= Antianginal =

Drug used in treatment of heart disease

An antianginal is a drug used in the treatment of angina pectoris, a symptom of ischaemic heart disease.

==Examples==
Drugs used are nitrates, beta blockers, or calcium channel blockers.

===Nitrates===

Nitrates cause vasodilation of the venous capacitance vessels by stimulating the endothelium-derived relaxing factor (EDRF). Used to relieve both exertional and vasospastic angina by allowing venous pooling, reducing the pressure in the ventricles and so reducing wall tension and oxygen requirements in, the heart. Short-acting nitrates are used to abort angina attacks that have occurred, while longer-acting nitrates are used in the prophylactic management of the condition.

Agents include glyceryl trinitrate (GTN), pentaerythritol tetranitrate, isosorbide dinitrate and isosorbide mononitrate.

===Beta blockers===
Beta blockers are used in the prophylaxis of exertional angina by reducing the myocardial oxygen demand below the level that would provoke an angina attack.

They are contraindicated in variant angina and can precipitate heart failure. They are also contraindicated in severe asthmatics due to bronchoconstriction, and should be used cautiously in diabetics as they can mask symptoms of hypoglycemia.

Agents include either cardioselectives such as acebutolol or metoprolol, or non-cardioselectives such as oxprenolol or sotalol.

===Calcium channel blockers===
Calcium ion (Ca^{++}) antagonists (Calcium channel blockers) are used in the treatment of chronic stable angina, and most effectively in the treatment of variant angina (directly preventing coronary artery vasospasm).
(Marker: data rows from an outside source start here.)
Lemma uninitialized_router_answers_witness :
  job_manager cold_world = None
  /\ tts_endpoint (submission (Some " Hello world ")) cold_world
     = (Raise (HTTPException 500
          [("message",
            VStr "Internal server error: 'NoneType' object has no attribute 'get_queue_size'");
           ("traceback", VTraceback)]), cold_world)
  /\ get_job_status "b" cold_world
     = (Raise (HTTPException 500
          [("message",
            VStr "Error checking job status: 'NoneType' object has no attribute 'get_job_status'");
           ("traceback", VTraceback)]), cold_world)
  /\ get_job_status "a" cold_world
     = (Return {| JobStatusResponse.job_id := "a";
                  JobStatusResponse.status := "completed";
                  JobStatusResponse.message := "Audio is ready" |}, cold_world)
  /\ (JobEntry.job_id <$>
        match (get_all_jobs cold_world).1 with
        | Return l => l
        | Raise _ => []
        end) = ["c"; "a"].
Proof.
  destruct (uninitialized_router_answers cold_world eq_refl)
    as (Htts & Hstatus & Hdone & Hlist & _).
  split; [reflexivity|]. split; [|split; [|split]].
  - exact (Htts (submission (Some " Hello world ")) " Hello world "
             eq_refl ltac:(simpl; discriminate)).
  - exact (Hstatus "b" eq_refl).
  - exact (Hdone "a" (replicate 120 Byte.x2a) eq_refl).
  - rewrite Hlist. vm_compute. reflexivity.
Defined.

Lemma audio_path_one_file_per_job_witness :
  (Py.startswith "/" "a" = false
   /\ audio_path "a" = audio_path "a" /\ "a" = "a")
  /\ Py.startswith "/" "/tmp/a" = true
  /\ audio_path "/tmp/a" = "/tmp/a.mp3".
Proof.
  split.
  - split; [reflexivity|]. split; [reflexivity|].
    exact (proj1 (audio_path_one_file_per_job "a" "a")
             eq_refl eq_refl eq_refl).
  - split; [reflexivity|].
    exact (proj2 (audio_path_one_file_per_job "/tmp/a" "a") eq_refl).
Defined.

Lemma delete_audio_then_fetch_witness :
  (delete_audio "a" [] world).1
  = Return ([("message", VStr "Audio for job a deleted successfully")],
            [cleanup_job_task "a"])
  /\ (exists detail,
        (get_audio "a" (delete_audio "a" [] world).2).1
        = Raise (HTTPException 404 detail))
  /\ exists detail,
       (delete_audio "a" [] (delete_audio "a" [] world).2).1
       = Raise (HTTPException 404 detail).
Proof.
  assert (E : delete_audio "a" [] world
              = (Return ([("message",
                           VStr "Audio for job a deleted successfully")],
                         [cleanup_job_task "a"]),
                 (delete_audio "a" [] world).2))
    by (vm_compute; reflexivity).
  destruct (delete_audio_then_fetch "a" [] world _ _ E)
    as ((detail & Hgone) & Hagain).
  split; [by rewrite E|]. split.
  - exists detail. by rewrite Hgone.
  - destruct (Hagain []) as [detail' Hd]. exists detail'. by rewrite Hd.
Defined.

Lemma delete_audio_then_cleanup_witness :
  cleanup_job_removes_record
  /\ fs world !! audio_path "a" = Some (replicate 120 Byte.x2a)
  /\ dict_get "a" (jobs manager) = Some (job PROCESSING 1700000000 "first")
  /\ exists message w',
       delete_audio "a" [] world
       = (Return (message, [cleanup_job_task "a"]), w')
       /\ (exists response,
             get_job_status "a" w' = (Return response, w')
             /\ JobStatusResponse.status response = "processing")
       /\ exists detail,
            (get_job_status "a" (run_tasks [cleanup_job_task "a"] w')).1
            = Raise (HTTPException 404 detail).
Proof.
  split; [exact reference_cleanup_job_removes_record|].
  split; [reflexivity|]. split; [reflexivity|].
  exact (delete_audio_then_cleanup "a" world (replicate 120 Byte.x2a)
           manager (job PROCESSING 1700000000 "first")
           reference_cleanup_job_removes_record eq_refl eq_refl eq_refl).
Defined.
They are not used in the treatment of unstable angina .

In vitro, they dilate the coronary and peripheral arteries and have negative inotropic and chronotropic effects - decreasing afterload, improving myocardial efficiency, reducing heart rate and improving coronary blood flow.
In vivo, the vasodilation and hypotension trigger the baroreceptor reflex. Therefore, the net effect is the interplay of direct and reflex actions.

- Class I agents have the most potent negative inotropic effect and may cause heart failure.
- Class II agents do not depress conduction or contractility.
- Class III agent has negligible inotropic effect and causes almost no reflex tachycardia.

Examples include Class I agents (e.g., verapamil), Class II agents (e.g., amlodipine, nifedipine), or the Class III agent diltiazem.

Nifedipine is more a potent vasodilator and more effective in angina. It is in the class of dihydropyridines and does not affect refractory period on SA node conduction.